→ Collected data entries:
···

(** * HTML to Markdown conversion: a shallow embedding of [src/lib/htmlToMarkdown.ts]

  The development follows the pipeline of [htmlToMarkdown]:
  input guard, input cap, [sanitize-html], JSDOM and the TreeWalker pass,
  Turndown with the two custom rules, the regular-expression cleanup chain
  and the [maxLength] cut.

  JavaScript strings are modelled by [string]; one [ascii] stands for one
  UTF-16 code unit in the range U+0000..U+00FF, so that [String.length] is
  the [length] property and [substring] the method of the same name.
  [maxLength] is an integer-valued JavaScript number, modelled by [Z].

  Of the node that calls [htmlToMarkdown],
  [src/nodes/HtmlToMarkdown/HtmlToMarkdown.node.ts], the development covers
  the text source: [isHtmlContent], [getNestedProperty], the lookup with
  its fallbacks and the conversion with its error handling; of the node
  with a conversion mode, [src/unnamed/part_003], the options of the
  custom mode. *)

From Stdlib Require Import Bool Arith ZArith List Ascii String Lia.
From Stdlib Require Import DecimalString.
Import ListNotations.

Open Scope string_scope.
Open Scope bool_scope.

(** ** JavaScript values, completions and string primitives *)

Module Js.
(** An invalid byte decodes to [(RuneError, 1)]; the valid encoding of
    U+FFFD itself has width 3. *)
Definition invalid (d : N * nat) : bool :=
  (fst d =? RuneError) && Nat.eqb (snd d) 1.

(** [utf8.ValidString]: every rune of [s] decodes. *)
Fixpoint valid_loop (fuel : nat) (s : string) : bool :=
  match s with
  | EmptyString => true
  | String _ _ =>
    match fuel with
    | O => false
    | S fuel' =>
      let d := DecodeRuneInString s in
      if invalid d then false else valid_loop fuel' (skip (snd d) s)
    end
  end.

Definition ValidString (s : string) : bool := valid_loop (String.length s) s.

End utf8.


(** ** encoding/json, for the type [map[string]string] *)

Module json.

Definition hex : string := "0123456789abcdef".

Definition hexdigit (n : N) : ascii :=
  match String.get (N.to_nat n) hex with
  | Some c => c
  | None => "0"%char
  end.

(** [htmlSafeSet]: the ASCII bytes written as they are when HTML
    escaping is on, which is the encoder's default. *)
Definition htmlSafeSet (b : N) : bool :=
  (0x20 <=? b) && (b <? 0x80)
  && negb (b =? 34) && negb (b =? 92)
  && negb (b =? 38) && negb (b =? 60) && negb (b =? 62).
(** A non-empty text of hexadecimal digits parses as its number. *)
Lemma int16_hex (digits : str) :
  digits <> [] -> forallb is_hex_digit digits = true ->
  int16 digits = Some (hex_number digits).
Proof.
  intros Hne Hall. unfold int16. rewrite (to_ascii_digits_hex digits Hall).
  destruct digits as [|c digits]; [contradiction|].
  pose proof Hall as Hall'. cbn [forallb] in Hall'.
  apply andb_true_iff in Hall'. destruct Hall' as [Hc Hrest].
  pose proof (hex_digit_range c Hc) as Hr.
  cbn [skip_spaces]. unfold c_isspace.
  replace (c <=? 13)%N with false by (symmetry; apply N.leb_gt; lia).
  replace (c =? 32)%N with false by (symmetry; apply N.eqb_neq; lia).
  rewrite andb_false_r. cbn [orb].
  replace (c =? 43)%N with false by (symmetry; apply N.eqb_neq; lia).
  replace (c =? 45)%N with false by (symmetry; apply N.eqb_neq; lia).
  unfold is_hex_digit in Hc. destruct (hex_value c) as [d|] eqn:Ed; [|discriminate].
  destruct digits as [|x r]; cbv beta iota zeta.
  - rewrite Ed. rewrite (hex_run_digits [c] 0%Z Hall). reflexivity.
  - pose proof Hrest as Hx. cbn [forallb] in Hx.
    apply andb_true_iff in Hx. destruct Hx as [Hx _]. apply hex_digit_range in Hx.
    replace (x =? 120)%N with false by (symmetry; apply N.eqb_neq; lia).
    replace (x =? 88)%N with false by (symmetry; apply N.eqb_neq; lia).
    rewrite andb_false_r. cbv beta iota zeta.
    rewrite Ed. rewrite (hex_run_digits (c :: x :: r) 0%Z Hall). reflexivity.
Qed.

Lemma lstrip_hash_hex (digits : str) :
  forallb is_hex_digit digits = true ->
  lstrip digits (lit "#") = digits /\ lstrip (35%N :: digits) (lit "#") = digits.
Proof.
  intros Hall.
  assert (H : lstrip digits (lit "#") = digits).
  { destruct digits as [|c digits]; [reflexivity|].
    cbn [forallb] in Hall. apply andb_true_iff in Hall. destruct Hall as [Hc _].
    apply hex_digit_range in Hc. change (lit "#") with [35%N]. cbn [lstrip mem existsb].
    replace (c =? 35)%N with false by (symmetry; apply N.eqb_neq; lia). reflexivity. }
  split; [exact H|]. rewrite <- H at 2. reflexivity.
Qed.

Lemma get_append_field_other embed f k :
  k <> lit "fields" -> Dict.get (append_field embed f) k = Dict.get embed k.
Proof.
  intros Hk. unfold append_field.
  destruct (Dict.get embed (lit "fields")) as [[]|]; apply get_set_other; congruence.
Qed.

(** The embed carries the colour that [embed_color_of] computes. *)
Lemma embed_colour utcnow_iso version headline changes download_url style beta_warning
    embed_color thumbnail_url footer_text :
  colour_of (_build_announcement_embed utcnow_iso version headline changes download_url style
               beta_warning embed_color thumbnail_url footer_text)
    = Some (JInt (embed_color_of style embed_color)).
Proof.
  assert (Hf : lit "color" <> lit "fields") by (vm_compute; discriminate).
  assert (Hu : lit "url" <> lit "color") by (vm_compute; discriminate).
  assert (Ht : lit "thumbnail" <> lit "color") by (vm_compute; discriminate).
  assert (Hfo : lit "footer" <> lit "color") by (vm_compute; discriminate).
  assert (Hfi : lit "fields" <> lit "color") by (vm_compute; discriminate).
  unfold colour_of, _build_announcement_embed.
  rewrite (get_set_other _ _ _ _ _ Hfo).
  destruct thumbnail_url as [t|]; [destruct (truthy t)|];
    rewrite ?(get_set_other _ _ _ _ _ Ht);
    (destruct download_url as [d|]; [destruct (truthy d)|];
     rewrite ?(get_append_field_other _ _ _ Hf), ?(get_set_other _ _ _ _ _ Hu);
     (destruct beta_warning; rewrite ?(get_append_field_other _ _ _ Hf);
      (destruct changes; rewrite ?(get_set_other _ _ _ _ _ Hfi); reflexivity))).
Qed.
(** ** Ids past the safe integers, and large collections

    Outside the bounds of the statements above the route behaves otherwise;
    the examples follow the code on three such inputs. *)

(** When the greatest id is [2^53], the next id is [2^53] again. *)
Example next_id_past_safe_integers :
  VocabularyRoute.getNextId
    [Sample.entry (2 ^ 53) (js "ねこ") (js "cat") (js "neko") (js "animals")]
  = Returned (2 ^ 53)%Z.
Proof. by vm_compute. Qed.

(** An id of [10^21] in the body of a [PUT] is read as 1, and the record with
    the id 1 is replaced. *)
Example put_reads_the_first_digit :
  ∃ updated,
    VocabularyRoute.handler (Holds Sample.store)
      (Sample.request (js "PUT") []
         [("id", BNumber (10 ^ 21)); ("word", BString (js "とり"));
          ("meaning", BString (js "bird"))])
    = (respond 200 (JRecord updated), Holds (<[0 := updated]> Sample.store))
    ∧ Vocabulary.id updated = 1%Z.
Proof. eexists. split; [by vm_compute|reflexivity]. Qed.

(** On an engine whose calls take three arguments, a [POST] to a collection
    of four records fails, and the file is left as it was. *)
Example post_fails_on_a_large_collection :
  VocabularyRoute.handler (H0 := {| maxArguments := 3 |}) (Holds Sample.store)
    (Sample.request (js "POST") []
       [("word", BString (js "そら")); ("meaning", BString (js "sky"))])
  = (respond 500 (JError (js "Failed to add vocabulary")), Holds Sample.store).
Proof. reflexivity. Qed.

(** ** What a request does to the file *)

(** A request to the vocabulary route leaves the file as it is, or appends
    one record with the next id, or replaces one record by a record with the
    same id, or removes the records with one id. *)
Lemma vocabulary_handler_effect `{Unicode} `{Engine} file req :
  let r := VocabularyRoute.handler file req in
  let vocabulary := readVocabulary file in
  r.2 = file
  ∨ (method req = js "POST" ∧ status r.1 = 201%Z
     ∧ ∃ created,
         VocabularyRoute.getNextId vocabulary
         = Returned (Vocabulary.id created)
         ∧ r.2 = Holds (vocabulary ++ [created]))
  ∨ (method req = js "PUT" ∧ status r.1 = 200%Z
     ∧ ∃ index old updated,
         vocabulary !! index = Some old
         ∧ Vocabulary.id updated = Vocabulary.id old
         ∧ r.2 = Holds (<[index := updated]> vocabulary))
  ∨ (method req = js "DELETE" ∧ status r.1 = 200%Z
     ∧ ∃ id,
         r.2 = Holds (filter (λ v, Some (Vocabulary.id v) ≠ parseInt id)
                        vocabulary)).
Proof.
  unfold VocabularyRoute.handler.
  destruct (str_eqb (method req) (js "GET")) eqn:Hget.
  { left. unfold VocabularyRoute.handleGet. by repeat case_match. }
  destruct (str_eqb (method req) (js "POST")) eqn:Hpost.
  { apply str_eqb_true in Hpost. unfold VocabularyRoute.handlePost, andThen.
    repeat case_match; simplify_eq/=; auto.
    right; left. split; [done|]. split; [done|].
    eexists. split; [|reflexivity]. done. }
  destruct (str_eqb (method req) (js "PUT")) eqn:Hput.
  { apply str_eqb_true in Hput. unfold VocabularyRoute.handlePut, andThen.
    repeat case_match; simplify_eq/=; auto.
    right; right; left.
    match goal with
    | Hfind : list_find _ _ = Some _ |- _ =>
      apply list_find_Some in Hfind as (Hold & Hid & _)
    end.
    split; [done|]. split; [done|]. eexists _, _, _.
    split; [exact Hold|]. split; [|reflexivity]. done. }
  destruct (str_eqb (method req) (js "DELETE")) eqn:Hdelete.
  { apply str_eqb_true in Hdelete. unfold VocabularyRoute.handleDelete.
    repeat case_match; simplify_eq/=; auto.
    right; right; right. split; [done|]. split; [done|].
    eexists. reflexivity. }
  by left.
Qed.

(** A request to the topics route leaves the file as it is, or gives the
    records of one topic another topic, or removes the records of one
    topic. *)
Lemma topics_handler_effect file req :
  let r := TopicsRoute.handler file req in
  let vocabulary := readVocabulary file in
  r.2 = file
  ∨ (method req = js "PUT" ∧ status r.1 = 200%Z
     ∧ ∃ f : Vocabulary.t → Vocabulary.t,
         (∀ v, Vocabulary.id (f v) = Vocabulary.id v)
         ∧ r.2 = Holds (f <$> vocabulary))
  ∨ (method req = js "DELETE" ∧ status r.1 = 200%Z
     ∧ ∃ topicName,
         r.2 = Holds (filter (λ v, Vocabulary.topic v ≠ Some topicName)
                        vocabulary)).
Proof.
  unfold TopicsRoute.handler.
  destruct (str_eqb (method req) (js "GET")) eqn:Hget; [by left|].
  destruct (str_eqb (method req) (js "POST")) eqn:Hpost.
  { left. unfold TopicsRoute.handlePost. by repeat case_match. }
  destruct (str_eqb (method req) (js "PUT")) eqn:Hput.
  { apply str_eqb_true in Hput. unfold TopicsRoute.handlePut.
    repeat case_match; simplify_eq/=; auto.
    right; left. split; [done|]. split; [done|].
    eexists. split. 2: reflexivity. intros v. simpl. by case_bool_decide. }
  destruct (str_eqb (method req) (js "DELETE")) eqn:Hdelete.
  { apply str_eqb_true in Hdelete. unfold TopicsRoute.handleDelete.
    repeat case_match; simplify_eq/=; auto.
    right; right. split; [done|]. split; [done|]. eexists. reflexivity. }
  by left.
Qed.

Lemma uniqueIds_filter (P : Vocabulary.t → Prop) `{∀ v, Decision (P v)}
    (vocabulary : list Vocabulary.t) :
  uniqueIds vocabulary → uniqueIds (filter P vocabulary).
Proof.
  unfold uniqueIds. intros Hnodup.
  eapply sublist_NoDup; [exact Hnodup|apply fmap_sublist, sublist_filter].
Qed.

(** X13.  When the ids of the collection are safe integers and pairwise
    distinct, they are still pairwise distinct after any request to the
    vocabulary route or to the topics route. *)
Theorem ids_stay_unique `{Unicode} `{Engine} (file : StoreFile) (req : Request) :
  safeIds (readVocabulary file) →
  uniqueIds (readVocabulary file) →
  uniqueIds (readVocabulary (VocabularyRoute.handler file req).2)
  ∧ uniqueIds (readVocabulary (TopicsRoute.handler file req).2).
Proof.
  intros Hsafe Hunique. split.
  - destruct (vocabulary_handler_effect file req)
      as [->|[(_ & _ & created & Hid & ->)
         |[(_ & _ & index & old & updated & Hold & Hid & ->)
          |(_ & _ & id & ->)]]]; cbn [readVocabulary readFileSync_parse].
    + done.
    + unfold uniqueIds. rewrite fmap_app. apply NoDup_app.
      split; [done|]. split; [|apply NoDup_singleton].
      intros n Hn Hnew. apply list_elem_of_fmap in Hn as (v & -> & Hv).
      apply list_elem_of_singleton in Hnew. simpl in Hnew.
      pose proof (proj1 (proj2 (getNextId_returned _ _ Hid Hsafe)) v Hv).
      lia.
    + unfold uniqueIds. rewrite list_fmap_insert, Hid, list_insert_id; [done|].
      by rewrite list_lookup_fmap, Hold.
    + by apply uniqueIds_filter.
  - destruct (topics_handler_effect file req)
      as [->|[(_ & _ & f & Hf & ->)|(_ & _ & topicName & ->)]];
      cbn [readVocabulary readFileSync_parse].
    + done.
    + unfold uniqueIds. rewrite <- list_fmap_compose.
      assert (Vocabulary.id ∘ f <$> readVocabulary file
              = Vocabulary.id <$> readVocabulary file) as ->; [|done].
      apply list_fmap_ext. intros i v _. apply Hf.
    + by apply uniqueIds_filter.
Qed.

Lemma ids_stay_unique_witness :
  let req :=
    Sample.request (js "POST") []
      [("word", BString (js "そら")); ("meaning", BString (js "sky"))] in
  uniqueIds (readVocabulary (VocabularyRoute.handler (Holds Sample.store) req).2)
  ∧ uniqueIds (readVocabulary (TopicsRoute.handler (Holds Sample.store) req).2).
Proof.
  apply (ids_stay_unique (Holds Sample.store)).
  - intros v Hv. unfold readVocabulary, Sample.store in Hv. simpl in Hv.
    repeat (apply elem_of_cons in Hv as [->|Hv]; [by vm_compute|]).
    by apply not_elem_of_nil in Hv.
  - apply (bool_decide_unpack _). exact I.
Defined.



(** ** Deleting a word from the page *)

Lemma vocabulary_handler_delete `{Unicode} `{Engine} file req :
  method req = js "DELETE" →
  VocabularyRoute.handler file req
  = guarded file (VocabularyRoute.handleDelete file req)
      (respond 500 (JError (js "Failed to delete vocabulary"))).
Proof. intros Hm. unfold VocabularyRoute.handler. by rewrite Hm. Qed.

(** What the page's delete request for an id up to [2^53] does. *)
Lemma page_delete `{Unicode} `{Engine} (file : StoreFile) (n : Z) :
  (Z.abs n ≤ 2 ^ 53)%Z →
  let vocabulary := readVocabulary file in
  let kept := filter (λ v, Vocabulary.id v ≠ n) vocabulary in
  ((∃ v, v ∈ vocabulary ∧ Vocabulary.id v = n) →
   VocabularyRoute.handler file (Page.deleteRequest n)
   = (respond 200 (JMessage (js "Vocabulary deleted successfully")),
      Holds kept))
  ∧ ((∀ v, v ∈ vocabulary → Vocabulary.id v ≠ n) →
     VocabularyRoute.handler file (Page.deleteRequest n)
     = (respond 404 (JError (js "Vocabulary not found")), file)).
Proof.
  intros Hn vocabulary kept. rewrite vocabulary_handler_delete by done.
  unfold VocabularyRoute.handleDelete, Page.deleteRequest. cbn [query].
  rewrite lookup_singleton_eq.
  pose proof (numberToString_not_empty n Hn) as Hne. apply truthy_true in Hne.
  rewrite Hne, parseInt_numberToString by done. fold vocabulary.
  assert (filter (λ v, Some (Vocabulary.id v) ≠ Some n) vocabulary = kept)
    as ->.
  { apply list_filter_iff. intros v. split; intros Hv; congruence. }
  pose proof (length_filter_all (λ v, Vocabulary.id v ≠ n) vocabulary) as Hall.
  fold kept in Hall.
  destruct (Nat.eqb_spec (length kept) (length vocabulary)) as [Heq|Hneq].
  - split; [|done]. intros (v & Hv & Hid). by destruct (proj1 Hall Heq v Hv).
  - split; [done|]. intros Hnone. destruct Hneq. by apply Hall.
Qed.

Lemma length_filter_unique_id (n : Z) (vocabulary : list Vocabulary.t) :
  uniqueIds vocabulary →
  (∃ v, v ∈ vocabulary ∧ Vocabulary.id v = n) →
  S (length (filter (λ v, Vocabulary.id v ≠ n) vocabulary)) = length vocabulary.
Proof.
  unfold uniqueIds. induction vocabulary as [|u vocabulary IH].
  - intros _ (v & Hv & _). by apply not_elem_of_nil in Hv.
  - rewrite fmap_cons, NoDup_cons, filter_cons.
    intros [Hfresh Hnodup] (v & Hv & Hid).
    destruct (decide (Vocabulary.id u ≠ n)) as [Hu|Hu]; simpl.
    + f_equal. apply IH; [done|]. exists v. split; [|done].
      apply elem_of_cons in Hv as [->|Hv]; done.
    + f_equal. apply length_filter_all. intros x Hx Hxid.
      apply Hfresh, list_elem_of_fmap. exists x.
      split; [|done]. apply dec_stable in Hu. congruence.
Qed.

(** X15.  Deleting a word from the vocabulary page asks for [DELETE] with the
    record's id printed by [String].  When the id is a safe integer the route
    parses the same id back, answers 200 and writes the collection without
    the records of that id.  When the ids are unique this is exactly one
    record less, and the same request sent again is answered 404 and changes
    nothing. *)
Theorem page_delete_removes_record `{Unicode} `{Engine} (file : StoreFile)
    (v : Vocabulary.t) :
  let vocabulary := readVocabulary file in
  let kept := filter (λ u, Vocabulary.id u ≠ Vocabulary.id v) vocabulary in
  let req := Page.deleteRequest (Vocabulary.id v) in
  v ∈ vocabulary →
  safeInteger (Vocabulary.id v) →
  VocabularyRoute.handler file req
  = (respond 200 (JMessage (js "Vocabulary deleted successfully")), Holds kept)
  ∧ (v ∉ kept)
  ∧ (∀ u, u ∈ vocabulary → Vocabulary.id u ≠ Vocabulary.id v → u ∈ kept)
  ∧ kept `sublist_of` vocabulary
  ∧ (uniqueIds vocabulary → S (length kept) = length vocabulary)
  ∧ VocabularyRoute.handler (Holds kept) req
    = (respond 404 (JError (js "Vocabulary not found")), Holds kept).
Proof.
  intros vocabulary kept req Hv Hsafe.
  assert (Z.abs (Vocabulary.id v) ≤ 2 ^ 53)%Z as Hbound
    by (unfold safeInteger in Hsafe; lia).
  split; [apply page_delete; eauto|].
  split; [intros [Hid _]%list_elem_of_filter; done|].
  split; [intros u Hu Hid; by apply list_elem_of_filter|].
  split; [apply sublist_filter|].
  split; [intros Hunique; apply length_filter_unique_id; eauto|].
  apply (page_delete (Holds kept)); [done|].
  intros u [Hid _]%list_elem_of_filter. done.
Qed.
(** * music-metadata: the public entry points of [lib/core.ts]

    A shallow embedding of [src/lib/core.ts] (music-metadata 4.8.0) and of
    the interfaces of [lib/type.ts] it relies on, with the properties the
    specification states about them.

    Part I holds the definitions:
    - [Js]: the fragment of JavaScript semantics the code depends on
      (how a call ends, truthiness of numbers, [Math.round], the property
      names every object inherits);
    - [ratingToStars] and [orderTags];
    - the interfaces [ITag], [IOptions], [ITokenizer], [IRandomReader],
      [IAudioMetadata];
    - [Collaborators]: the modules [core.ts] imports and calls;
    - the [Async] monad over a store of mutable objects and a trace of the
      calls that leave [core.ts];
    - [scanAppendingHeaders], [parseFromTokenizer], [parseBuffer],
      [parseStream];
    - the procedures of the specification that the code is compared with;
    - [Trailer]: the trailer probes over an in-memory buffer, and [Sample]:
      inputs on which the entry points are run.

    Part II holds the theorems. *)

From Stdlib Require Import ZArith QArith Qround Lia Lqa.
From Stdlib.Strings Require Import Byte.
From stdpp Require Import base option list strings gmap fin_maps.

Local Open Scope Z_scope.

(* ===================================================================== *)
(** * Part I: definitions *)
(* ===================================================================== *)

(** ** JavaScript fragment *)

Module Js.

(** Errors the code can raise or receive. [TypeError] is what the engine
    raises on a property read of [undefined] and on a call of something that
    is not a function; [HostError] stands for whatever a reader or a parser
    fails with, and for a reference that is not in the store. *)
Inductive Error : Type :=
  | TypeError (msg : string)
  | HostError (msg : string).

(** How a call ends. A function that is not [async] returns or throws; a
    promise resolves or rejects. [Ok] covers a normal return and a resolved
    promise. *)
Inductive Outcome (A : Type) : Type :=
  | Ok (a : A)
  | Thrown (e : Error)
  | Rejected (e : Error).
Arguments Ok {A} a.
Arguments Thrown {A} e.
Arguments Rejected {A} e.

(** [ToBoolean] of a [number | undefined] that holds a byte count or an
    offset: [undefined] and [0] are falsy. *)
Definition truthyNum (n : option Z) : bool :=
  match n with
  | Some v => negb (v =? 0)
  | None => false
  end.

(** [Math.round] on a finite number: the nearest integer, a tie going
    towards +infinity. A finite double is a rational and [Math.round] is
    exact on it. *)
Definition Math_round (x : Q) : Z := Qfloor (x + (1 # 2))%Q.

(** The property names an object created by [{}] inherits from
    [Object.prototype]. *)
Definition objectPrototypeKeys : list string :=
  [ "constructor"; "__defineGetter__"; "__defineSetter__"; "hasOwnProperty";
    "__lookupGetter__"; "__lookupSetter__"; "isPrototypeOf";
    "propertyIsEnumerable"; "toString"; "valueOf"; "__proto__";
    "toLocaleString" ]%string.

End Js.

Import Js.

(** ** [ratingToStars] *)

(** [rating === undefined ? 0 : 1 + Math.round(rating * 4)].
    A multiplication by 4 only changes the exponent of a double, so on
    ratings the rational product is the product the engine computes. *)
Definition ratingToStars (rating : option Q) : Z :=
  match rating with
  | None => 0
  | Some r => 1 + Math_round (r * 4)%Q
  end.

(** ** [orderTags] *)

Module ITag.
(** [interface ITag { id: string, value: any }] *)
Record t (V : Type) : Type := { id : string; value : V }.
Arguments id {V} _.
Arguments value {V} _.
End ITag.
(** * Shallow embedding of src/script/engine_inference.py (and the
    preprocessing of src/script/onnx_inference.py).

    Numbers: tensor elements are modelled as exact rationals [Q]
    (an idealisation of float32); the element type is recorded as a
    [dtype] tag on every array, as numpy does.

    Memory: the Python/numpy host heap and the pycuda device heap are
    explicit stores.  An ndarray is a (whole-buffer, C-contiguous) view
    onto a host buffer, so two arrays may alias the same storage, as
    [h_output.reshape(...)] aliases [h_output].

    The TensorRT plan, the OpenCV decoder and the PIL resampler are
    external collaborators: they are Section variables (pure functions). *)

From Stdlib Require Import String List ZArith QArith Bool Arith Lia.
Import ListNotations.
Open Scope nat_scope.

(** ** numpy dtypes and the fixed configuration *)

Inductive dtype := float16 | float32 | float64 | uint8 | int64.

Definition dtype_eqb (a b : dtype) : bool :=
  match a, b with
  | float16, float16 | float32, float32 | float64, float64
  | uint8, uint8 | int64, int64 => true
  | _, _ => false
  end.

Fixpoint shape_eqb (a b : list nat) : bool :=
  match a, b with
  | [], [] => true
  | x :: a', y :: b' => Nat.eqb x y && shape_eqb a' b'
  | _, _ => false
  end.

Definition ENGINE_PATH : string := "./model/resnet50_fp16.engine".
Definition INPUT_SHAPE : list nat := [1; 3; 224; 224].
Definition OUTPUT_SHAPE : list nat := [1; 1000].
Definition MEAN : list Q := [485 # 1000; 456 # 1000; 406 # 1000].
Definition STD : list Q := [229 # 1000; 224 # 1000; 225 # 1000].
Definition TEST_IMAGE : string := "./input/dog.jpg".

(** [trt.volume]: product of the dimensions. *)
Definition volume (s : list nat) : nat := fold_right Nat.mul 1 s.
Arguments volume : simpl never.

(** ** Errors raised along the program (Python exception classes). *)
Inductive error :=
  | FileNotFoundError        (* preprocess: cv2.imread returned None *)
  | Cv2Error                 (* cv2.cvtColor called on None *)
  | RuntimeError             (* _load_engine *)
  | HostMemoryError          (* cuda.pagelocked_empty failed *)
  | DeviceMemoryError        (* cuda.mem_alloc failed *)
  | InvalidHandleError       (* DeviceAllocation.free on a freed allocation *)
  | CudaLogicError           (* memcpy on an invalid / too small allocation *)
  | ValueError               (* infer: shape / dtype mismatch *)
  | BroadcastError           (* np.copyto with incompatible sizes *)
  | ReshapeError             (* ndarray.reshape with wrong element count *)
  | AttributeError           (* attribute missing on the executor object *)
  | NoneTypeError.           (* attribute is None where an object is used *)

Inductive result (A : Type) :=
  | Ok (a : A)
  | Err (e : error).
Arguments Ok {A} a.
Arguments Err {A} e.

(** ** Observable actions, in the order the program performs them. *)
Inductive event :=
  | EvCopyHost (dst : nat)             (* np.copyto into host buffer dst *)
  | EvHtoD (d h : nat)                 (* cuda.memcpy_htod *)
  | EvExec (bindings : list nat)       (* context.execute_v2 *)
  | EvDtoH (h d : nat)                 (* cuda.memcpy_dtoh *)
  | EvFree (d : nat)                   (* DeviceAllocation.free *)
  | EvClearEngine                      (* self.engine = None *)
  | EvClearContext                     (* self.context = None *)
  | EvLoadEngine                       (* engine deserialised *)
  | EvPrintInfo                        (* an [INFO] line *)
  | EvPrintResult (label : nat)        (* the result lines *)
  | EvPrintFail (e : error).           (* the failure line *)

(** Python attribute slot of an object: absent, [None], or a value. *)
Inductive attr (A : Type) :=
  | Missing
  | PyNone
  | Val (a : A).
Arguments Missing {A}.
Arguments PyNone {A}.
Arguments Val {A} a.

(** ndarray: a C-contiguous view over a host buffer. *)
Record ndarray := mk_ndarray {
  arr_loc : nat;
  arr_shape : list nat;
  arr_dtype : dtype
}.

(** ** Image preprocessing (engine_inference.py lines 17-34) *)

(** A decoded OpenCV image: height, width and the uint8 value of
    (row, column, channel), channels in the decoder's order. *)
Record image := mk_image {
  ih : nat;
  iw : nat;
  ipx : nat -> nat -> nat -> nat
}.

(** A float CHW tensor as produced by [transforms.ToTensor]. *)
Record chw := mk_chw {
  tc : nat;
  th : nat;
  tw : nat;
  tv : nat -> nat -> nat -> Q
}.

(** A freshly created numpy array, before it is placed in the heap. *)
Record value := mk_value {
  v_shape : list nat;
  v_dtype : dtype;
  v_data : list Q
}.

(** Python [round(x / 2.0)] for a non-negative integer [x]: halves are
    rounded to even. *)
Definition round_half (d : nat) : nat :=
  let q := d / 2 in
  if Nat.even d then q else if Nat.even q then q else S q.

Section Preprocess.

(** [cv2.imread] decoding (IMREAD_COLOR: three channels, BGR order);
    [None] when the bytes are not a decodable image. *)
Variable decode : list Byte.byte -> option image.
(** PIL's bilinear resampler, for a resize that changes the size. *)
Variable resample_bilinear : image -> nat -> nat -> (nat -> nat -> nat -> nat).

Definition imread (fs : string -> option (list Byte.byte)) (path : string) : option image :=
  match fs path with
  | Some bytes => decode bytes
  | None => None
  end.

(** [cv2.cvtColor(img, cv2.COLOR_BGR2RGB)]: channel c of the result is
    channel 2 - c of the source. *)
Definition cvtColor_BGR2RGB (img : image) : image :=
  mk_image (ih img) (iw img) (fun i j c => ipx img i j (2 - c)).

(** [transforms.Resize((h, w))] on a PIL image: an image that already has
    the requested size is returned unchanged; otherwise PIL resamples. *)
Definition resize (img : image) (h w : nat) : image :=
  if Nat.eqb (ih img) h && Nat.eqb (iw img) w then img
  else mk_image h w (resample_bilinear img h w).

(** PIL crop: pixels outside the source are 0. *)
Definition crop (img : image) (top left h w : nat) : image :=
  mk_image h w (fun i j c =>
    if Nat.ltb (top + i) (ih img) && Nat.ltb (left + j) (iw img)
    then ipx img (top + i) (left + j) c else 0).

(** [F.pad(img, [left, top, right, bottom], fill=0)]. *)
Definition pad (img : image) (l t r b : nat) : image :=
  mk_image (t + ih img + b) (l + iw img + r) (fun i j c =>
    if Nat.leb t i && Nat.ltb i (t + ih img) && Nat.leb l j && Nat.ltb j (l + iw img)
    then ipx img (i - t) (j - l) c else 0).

···

→ Action item: A lone number is the expected answer: the count of lines in these entries holding the string "andThen".

→ Result for this task: 2